Observation indicators

(1) Anesthetic effects were evaluated by means of comparing the anesthesia-related indicators such as anesthesia time, awakening time and extubation time in the two groups. (2) Analgesic effects of patients were assessed by Visual Analogue Scale (VAS) score [9] during perioperative period (before surgery and at 3 min, 30 min, 60 min and 90 min after surgery). The full score of VAS was 10 points, and the higher the score, the better the analgesic effects. (3) Circulatory indicators such as heart rate and MAP were recorded before anesthesia (T0), immediately before laryngeal mask insertion (T1), at 5 min after laryngeal mask insertion (T2), at 30 min after laryngeal mask insertion (T3) and at 5 min after laryngeal mask removal (T4). (4) The venous blood of elbow was collected from patients before anesthesia induction and at 24 h after surgery and 72 h after surgery to separate the plasma by conventional centrifugation, and the levels of stress indicators such as plasma epinephrine, norepinephrine and cortisol were detected by radioimmunoassay. (5) Cognitive function of patients was evaluated by Mini-Mental State Examination (MMSE) [10] which consisted of orientation, memory, attention and calculation, recall ability and language ability, with a total score of 27–30 points as normal cognitive function and score < 27 points as cognitive dysfunction. (6) Adverse reactions were recorded.

Statistical analysis

SPSS22.0 statistical software was used to process the research data. Measurement data conforming to normal distribution were represented by the mean ± standard deviation (\(\overline{x}\) ±s), and measurement data between groups were compared by independent sample t test. Analysis of variance of repeated measurement data was adopted to compare the measurement data between groups at each time point, and the pairwise comparison between groups was performed by using LSD-t test. The enumeration data were described by cases [n (%)] and the between-group comparison was performed by χ2 test. P < 0.05 was considered that the difference was statistically significant.

Sample size calculation

It is estimated that the average value of MAP after anesthesia induction in propofol group is 65.2 + 6.8 mmHg, and the average value of MAP in remimazolam group increases by 6.0 mmHg, which have similar variance. Assuming an α value of 0.025, an a β value of 0.1, we calculate 26 participants are required in each group. Considering potential dropout, we increase the sample size of each group to 30 patients.

Results

Comparison of general data between the two groups

Sixty patients were enrolled in the study and only 1 case was excluded due to withdrawal, thus 30 cases in the remimazolam group and 29 cases in the propofol group were finally included. There were no statistical differences in the general data such as gender, age, body mass index (BMI) and ASA grading between the two groups of patients (P > 0.05), as shown in Table 1.

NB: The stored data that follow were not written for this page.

(* ===== verification/LogScope.v ===== *)
(** * Logging scopes (pkg/log/scope.go, default.go, zapcore_handler.go, config.go, logr.go)

    Scopes are objects behind pointers: the registry maps names to pointers,
    configuring the package changes levels through them, and [WithLabels] makes
    copies whose list of label keys may share its backing array with the
    original.  The model keeps the pointers and the arrays.

    Values of type [interface{}] are the class [GoValue]; writing an entry
    (zap) is the environment, so logging a message produces the entries that
    are written. *)

From Stdlib Require Import Ascii.
From S2P Require Export LogOptions.

(** [*structured.Error] of istio.io/pkg: the fields the handler reads *)
Record structured_error := mk_serror {
  MoreInfo : string; Impact : string; Action : string; LikelyCause : string;
  serr_Err : option string
}.

(** What the program does with arbitrary values: type assertions and fmt. *)
Class GoValue (V : Type) := {
  as_string : V → option string;
  as_error : V → option structured_error;
  of_string : string → V;
  fmt_v : option V → string;
  fmt_T : V → string;
  Sprint : list V → string;
  Sprintf : string → list V → string
}.

Inductive ZapLevel := ZDebug | ZInfo | ZWarn | ZError | ZFatal.

Definition toLevel (l : ZapLevel) : Level :=
  match l with
  | ZFatal => FatalLevel | ZError => ErrorLevel | ZWarn => WarnLevel
  | ZInfo => InfoLevel | ZDebug => DebugLevel
  end.

(** a missing key of the map reads as the zero of zap's levels, Info *)
Definition toZapLevel (l : Level) : ZapLevel :=
  if (l =? FatalLevel)%Z then ZFatal else if (l =? ErrorLevel)%Z then ZError else
  if (l =? WarnLevel)%Z then ZWarn else if (l =? InfoLevel)%Z then ZInfo else
  if (l =? DebugLevel)%Z then ZDebug else ZInfo.

(** ** Slices of strings: an array and a length, from its start *)

Record slice := mk_slice { s_array : option nat; s_len : nat }.
Definition nil_slice : slice := mk_slice None 0.

Definition contents (arrays : gmap nat (list string)) (s : slice) : list string :=
  match s_array s with
  | Some a => take (s_len s) (default [] (arrays !! a))
  | None => []
  end.
(* ===== verification/TextProto.v ===== *)
(** * Go's net/textproto

    Reading lines and MIME headers off a buffered reader, canonical header
    keys, and the header map, as far as the program uses them.  A reader is
    the list of bytes the connection still delivers with the error that
    follows ([GoIO.reader]); a last line without a terminator is returned as
    it is. *)

From S2P Require Export GoIO.
From Stdlib Require Import Ascii.

Local Open Scope string_scope.
Local Open Scope nat_scope.

Abbreviation Header := (gmap string (list string)).

Inductive text_error :=
  | TRead (e : read_error)
  | TProtocol (msg : string).

#[export] Instance text_error_eq_dec : EqDecision text_error.
Proof. solve_decision. Defined.

(** ** Lines *)

(** the bytes before the first line feed, and what follows it *)
Fixpoint split_line (d : bytes) : option (bytes * bytes) :=
  match d with
  | [] => None
  | c :: d' =>
      if Ascii.eqb c LF then Some ([], d')
      else '(l, r) ← split_line d'; Some (c :: l, r)
  end.

(** without the carriage return of a "\r\n" *)
Fixpoint chop_cr (l : bytes) : bytes :=
  match l with
  | [] => []
  | [c] => if Ascii.eqb c CR then [] else [c]
  | c :: l' => c :: chop_cr l'
  end.

Definition set_data (r : reader) (d : bytes) : reader :=
  mk_reader d (rd_fail r) (rd_size r).

(** [textproto.Reader.ReadLine] *)
Definition ReadLine (r : reader) : result read_error (string * reader) :=
  match split_line (rd_data r) with
  | Some (l, rest) => Ok (to_string (chop_cr l), set_data r rest)
  | None =>
      match rd_data r with
      | [] => Err (rd_fail r)
      | d => Ok (to_string d, set_data r [])
      end
  end.

(** ** Header keys *)

Definition is_alnum (c : ascii) : bool :=
  let v := byte_val c in
  is_digit c || is_upper c || ((97 <=? v)%Z && (v <=? 122)%Z).

(** RFC 7230 token characters *)
Definition validHeaderFieldByte (c : ascii) : bool :=
  is_alnum c || bool_decide (c ∈ ["!"; "#"; "$"; "%"; "&"; "'"; "*"; "+"; "-"; "."; "^"; "_"; "`"; "|"; "~"]%char).

Definition validHeaderValueByte (c : ascii) : bool :=
  let v := byte_val c in (v =? 9)%Z || ((32 <=? v)%Z && negb (v =? 127)%Z).

Definition ascii_upper (c : ascii) : ascii :=
  let v := byte_val c in
  if (97 <=? v)%Z && (v <=? 122)%Z then byte_of (v - 32) else c.

(** first letter and letters after a hyphen in upper case, the rest lower *)
Fixpoint canon_case (upper : bool) (s : string) : string :=
  match s with
  | "" => ""
  | String c s' =>
      let c := if upper then ascii_upper c else ascii_lower c in
      String c (canon_case (Ascii.eqb c "-") s')
  end.

(** [canonicalMIMEHeaderKey]: the key and whether it is acceptable *)
Definition canonicalMIMEHeaderKey (a : string) : string * bool :=
  if String.eqb a "" then ("", false)
  else if negb (str_forall (λ c, validHeaderFieldByte c || Ascii.eqb c " ") a) then (a, false)
  else if negb (str_forall validHeaderFieldByte a) then (a, true)
  else (canon_case true a, true).

(** [CanonicalMIMEHeaderKey] *)
Definition CanonicalMIMEHeaderKey (s : string) : string :=
  if str_forall validHeaderFieldByte s then canon_case true s else s.

(** ** The header map *)

Definition MIME_Add (h : Header) (key value : string) : Header :=
  let key := CanonicalMIMEHeaderKey key in
  <[key := (default [] (h !! key) ++ [value])%list]> h.

Definition MIME_Set (h : Header) (key value : string) : Header :=
  <[CanonicalMIMEHeaderKey key := [value]]> h.

Definition MIME_Values (h : Header) (key : string) : list string :=
  default [] (h !! CanonicalMIMEHeaderKey key).

Definition MIME_Get (h : Header) (key : string) : string :=
  match MIME_Values h key with v :: _ => v | [] => "" end.

Definition MIME_Del (h : Header) (key : string) : Header :=
  delete (CanonicalMIMEHeaderKey key) h.

(** ** Reading a header *)

Definition is_blank (c : ascii) : bool := Ascii.eqb c " " || Ascii.eqb c HTAB.
Definition trim (s : string) : string := Trim s is_blank.
Definition TrimString (s : string) : string :=
  Trim s (λ c, is_blank c || Ascii.eqb c CR || Ascii.eqb c LF).

Fixpoint skip_blanks (d : bytes) : nat * bytes :=
  match d with
  | c :: d' => if is_blank c then let '(n, r) := skip_blanks d' in (S n, r) else (0, d)
  | [] => (0, [])
  end.

(** the continuation lines of a header line; [fuel] bounds their number by the
    bytes left, every one takes at least one blank *)
Fixpoint read_continuations (fuel : nat) (acc : string) (r : reader) : string * reader :=
  match fuel with
  | O => (acc, r)
  | S fuel' =>
      let '(n, d) := skip_blanks (rd_data r) in
      if n =? 0 then (acc, r) else
      let acc := acc +:+ " " in
      match ReadLine (set_data r d) with
      | Ok (line, r') => read_continuations fuel' (acc +:+ trim line) r'
      | _ => (acc, set_data r d)
      end
  end.

(** [readContinuedLineSlice] *)
Definition readContinuedLine (r : reader) : result text_error (string * reader) :=
  match ReadLine r with
  | Err e => Err (TRead e)
  | Panic p => Panic p
  | Ok (line, r') =>
      if String.eqb line "" then Ok ("", r')
      else if negb (ContainsByte line ":") then Err (TProtocol "malformed MIME header: missing colon")
      else Ok (read_continuations (S (length (rd_data r'))) (trim line) r')
  end.

Fixpoint header_loop (fuel : nat) (m : Header) (r : reader) : result text_error (Header * reader) :=
  match fuel with
  | O => Panic (Explicit "fuel")
  | S fuel' =>
      '(kv, r') ← readContinuedLine r;
      if String.eqb kv "" then Ok (m, r') else
      match Cut kv ":" with
      | None => Err (TProtocol "malformed MIME header line")
      | Some (k, v) =>
          let '(key, ok) := canonicalMIMEHeaderKey k in
          if negb ok || negb (str_forall validHeaderValueByte v)
          then Err (TProtocol "malformed MIME header line")
          else
            let value := TrimLeftFunc is_blank v in
            header_loop fuel' (<[key := (default [] (m !! key) ++ [value])%list]> m) r'
      end
  end.

(** [ReadMIMEHeader]; the header read so far that Go returns beside an error
    is dropped by every caller *)
Definition ReadMIMEHeader (r : reader) : result text_error (Header * reader) :=
  match rd_data r with
  | c :: _ =>
      if is_blank c then
        match ReadLine r with
        | Ok _ => Err (TProtocol "malformed MIME header initial line")
        | Err e => Err (TRead e)
        | Panic p => Panic p
        end
      else header_loop (S (length (rd_data r))) ∅ r
  | [] => header_loop 1 ∅ r
  end.

(** ** Laws *)

Section Laws.
Local Open Scope list_scope.

Lemma of_string_app a b : of_string (a +:+ b) = of_string a ++ of_string b.
Proof. induction a; simpl; [done|]. unfold of_string in *. simpl. by f_equal. Qed.

Lemma of_string_length s : length (of_string s) = String.length s.
Proof. induction s; simpl; [done|]. unfold of_string in *. simpl. by f_equal. Qed.

Definition no_lf (s : string) : Prop := IndexByte s LF = None.

Lemma split_line_app s rest :
  no_lf s → split_line (of_string s ++ LF :: rest) = Some (of_string s, rest).
Proof.
  unfold no_lf. induction s as [|c s IH]; simpl; [done|].
  unfold of_string in *. simpl. destruct (Ascii.eqb c LF); [done|].
  destruct (IndexByte s LF); [done|]. intros _. by rewrite IH.
Qed.

Lemma split_line_no_lf d l r : split_line d = Some (l, r) → d = l ++ LF :: r ∧ no_lf (to_string l).
Proof.
  revert l. induction d as [|c d IH]; intros l; simpl; [done|].
  destruct (Ascii.eqb_spec c LF) as [->|Hc].
  - intros ?; simplify_eq. done.
  - destruct (split_line d) as [[l' r']|] eqn:E; simpl; [|done]. intros ?; simplify_eq.
    destruct (IH l' eq_refl) as [-> H]. split; [done|].
    unfold no_lf in *. simpl. apply Ascii.eqb_neq in Hc. unfold to_string in *. simpl.
    by rewrite Hc, H.
Qed.

Lemma split_line_None d : split_line d = None → no_lf (to_string d).
Proof.
  induction d as [|c d IH]; simpl; [done|].
  destruct (Ascii.eqb c LF) eqn:Hc; [done|].
  destruct (split_line d) as [[? ?]|]; simpl; [done|]. intros _.
  unfold no_lf, to_string in *. simpl. by rewrite Hc, IH.
Qed.

Lemma chop_cr_app l : chop_cr (l ++ [CR]) = l.
Proof.
  induction l as [|c l IH]; [done|]. simpl.
  destruct l as [|d l]; [done|]. simpl in *. by rewrite IH.
Qed.

Lemma chop_cr_prefix l : ∃ t, l = chop_cr l ++ t.
Proof.
  induction l as [|c l [t IH]]; [by exists []|].
  destruct l as [|d l].
  - simpl. destruct (Ascii.eqb c CR); eexists; [by rewrite app_nil_l|by rewrite app_nil_r].
  - exists t. simpl in *. by rewrite <- IH.
Qed.

Lemma no_lf_app a b : no_lf (a +:+ b) ↔ no_lf a ∧ no_lf b.
Proof. unfold no_lf. rewrite !IndexByte_None, str_forall_app. apply andb_true_iff. Qed.

Lemma to_string_app a b : to_string (a ++ b) = to_string a +:+ to_string b.
Proof. rewrite <- (of_to_string a), <- (of_to_string b), <- of_string_app. by rewrite !to_of_string. Qed.

(** A line written with CRLF is read back. *)
Lemma ReadLine_crlf s rest f n :
  no_lf s → ReadLine (mk_reader (of_string (s +:+ CRLF) ++ rest) f n) = Ok (s, mk_reader rest f n).
Proof.
  intros Hs. unfold ReadLine. simpl.
  change CRLF with (String CR "" +:+ String LF ""). rewrite <- str_app_assoc, of_string_app.
  rewrite <- app_assoc. simpl. rewrite split_line_app.
  - rewrite of_string_app. simpl. rewrite chop_cr_app, to_of_string. done.
  - apply no_lf_app. done.
Qed.

(** A line that was read holds no line feed, and takes at least one byte. *)
Lemma ReadLine_ok r s r' :
  ReadLine r = Ok (s, r') →
  no_lf s ∧ length (rd_data r') < length (rd_data r) ∧ r' = set_data r (rd_data r').
Proof.
  unfold ReadLine. destruct (split_line (rd_data r)) as [[l rest]|] eqn:E.
  - intros ?; simplify_eq. apply split_line_no_lf in E as [Hd Hl].
    rewrite Hd, length_app. simpl. split; [|split; [lia|done]].
    destruct (chop_cr_prefix l) as [t Ht]. rewrite Ht, to_string_app in Hl.
    by apply no_lf_app in Hl as [? _].
  - apply split_line_None in E. destruct (rd_data r) as [|c d] eqn:Hd; [done|].
    intros ?; simplify_eq. simpl. split; [done|]. split; [lia|done].
Qed.

Lemma ReadLine_no_panic r : no_panic (ReadLine r).
Proof.
  intros p. unfold ReadLine. destruct (split_line _) as [[? ?]|]; [done|]. by destruct (rd_data r).
Qed.

Lemma skip_blanks_le d : length (skip_blanks d).2 <= length d.
Proof.
  induction d as [|c d IH]; simpl; [lia|]. destruct (is_blank c); simpl; [|lia].
  destruct (skip_blanks d); simpl in *. lia.
Qed.

Lemma read_continuations_le fuel acc r :
  length (rd_data (read_continuations fuel acc r).2) <= length (rd_data r).
Proof.
  revert acc r. induction fuel as [|fuel IH]; intros acc r; simpl; [lia|].
  pose proof (skip_blanks_le (rd_data r)). destruct (skip_blanks (rd_data r)) as [n d].
  destruct (n =? 0); simpl in *; [lia|].
  destruct (ReadLine (set_data r d)) as [[line r']|e|p] eqn:E; simpl; [|lia..].
  apply ReadLine_ok in E as (_ & Hl & _). simpl in Hl. etrans; [apply IH|]. lia.
Qed.

Lemma readContinuedLine_ok r s r' :
  readContinuedLine r = Ok (s, r') → length (rd_data r') < length (rd_data r).
Proof.
  unfold readContinuedLine. destruct (ReadLine r) as [[l r1]|e|p] eqn:E; [|done..].
  apply ReadLine_ok in E as (_ & Hl & _).
  destruct (String.eqb l ""); [intros ?; simplify_eq; lia|].
  destruct (negb _); [done|].
  pose proof (read_continuations_le (S (length (rd_data r1))) (trim l) r1) as Hc.
  destruct (read_continuations _ _ _) as [kv r2]. intros ?; simplify_eq. simpl in Hc. lia.
Qed.

Lemma readContinuedLine_no_panic r : no_panic (readContinuedLine r).
Proof.
  intros p. unfold readContinuedLine.
  destruct (ReadLine r) as [[l r1]|e|q] eqn:E; [|done|by apply ReadLine_no_panic in E].
  by repeat case_match.
Qed.

(** The fuel is enough: one line takes at least one byte. *)
Lemma header_loop_no_panic fuel m r : length (rd_data r) < fuel → no_panic (header_loop fuel m r).
Proof.
  revert m r. induction fuel as [|fuel IH]; intros m r Hf; [lia|]. simpl.
  apply no_panic_bind; [apply readContinuedLine_no_panic|].
  intros [kv r'] Hkv. apply readContinuedLine_ok in Hkv.
  destruct (String.eqb kv ""); [auto with lhotse|].
  destruct (Cut kv ":") as [[k v]|]; [|auto with lhotse].
  destruct (canonicalMIMEHeaderKey k) as [key ok].
  destruct (_ || _); [auto with lhotse|]. apply IH. lia.
Qed.

Lemma header_loop_takes fuel m r h r' : header_loop fuel m r = Ok (h, r') → length (rd_data r') < length (rd_data r).
Proof.
  revert m r. induction fuel as [|fuel IH]; intros m r; [done|]. simpl.
  destruct (readContinuedLine r) as [[kv r1]|e|p] eqn:E; [|done..]. apply readContinuedLine_ok in E. simpl.
  destruct (String.eqb kv ""); [intros ?; simplify_eq; lia|].
  destruct (Cut kv ":") as [[k v]|]; [|done]. destruct (canonicalMIMEHeaderKey k) as [key ok].
  destruct (_ || _); [done|]. intros Hr%IH. lia.
Qed.

Lemma ReadMIMEHeader_takes r h r' : ReadMIMEHeader r = Ok (h, r') → length (rd_data r') < length (rd_data r).
Proof.
  unfold ReadMIMEHeader. destruct (rd_data r) as [|c d] eqn:Hd; rewrite <- Hd; [apply header_loop_takes|].
  destruct (is_blank c); [by destruct (ReadLine r)|apply header_loop_takes].
Qed.

Lemma ReadMIMEHeader_no_panic r : no_panic (ReadMIMEHeader r).
Proof.
  unfold ReadMIMEHeader. destruct (rd_data r) as [|c d] eqn:Hd.
  - apply header_loop_no_panic. rewrite Hd. simpl. lia.
  - destruct (is_blank c); [|apply header_loop_no_panic; rewrite Hd; lia].
    destruct (ReadLine r) eqn:E; [apply no_panic_err..|by apply ReadLine_no_panic in E].
Qed.
End Laws.

Example read_header_ex :
  match ReadMIMEHeader (mk_reader (of_string ("host: a" +:+ CRLF +:+ "x-y:  1 " +:+ CRLF +:+
      " 2" +:+ CRLF +:+ "Host:b" +:+ CRLF +:+ CRLF +:+ "rest")) EOF 4096) with
  | Ok (h, r) => h !! "Host" = Some ["a"; "b"] ∧ h !! "X-Y" = Some ["1 2"] ∧ to_string (rd_data r) = "rest"
  | _ => False
  end.
Proof. vm_compute. repeat split. Qed.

Table 1 Comparison of general data between the two groups [n, (\(\overline{x}\) ±s)]

Anesthetic effects

There were no statistical differences in the anesthesia time, awakening time and extubation time between the remimazolam group and the propofol group (P > 0.05), as shown in Table 2.

Table 2 Comparison of anesthetic effects (\(\overline{x}\) ±s)

Analgesic effects

There were statistically significant differences in the interaction effect and time-point effect of VAS score in the two groups (P < 0.05). The VAS scores of the two groups were significantly decreased at each time point after surgery compared with those before surgery (P < 0.05), but the difference in the score between the two groups was not statistically significant after surgery (P > 0.05), as shown in Table 3.

Table 3 Comparison of analgesic effects (\(\overline{x}\) ±s)

Circulation indicators

There were statistically significant differences in the interaction effect, between-group effect and time-point effect of heart rate and MAP in the two groups (P < 0.05). The heart rate and MAP at T1, T2 and T3 were significantly reduced in the two groups compared with those at T0, but the heart rate and MAP at T1, T2 and T3 in the remimazolam group were significantly higher than those in the propofol group (P < 0.05), as shown in Table 4.

Table 4 Comparison of circulatory indicators (\(\overline{x}\) ±s)

Stress indicators

The differences in the interaction effect, between-group effect and time-point effect of plasma epinephrine, norepinephrine and cortisol were statistically significant between the two groups (P < 0.05). The levels of plasma epinephrine, norepinephrine and cortisol at 24 h after surgery and at 72 h after surgery were significantly enhanced in the two groups compared with those before anesthesia induction, but the levels in the remimazolam group were significantly lower than those in the propofol group (P < 0.05), as shown in Table 5.

Table 5 Comparison of stress indicators (\(\overline{x}\) ±s)

Cognitive function

There were statistically significant differences in the interaction effect, time-point effect and between-group effect of MMSE score in the two groups (P < 0.05). The MMSE scores of the two groups were significantly lower at 1 d and 3 d after surgery than those before anesthesia induction, but the scores in the remimazolam group at 1 d and 3 d after surgery were significantly higher than those in the propofol group (P < 0.05), as shown in Table 6.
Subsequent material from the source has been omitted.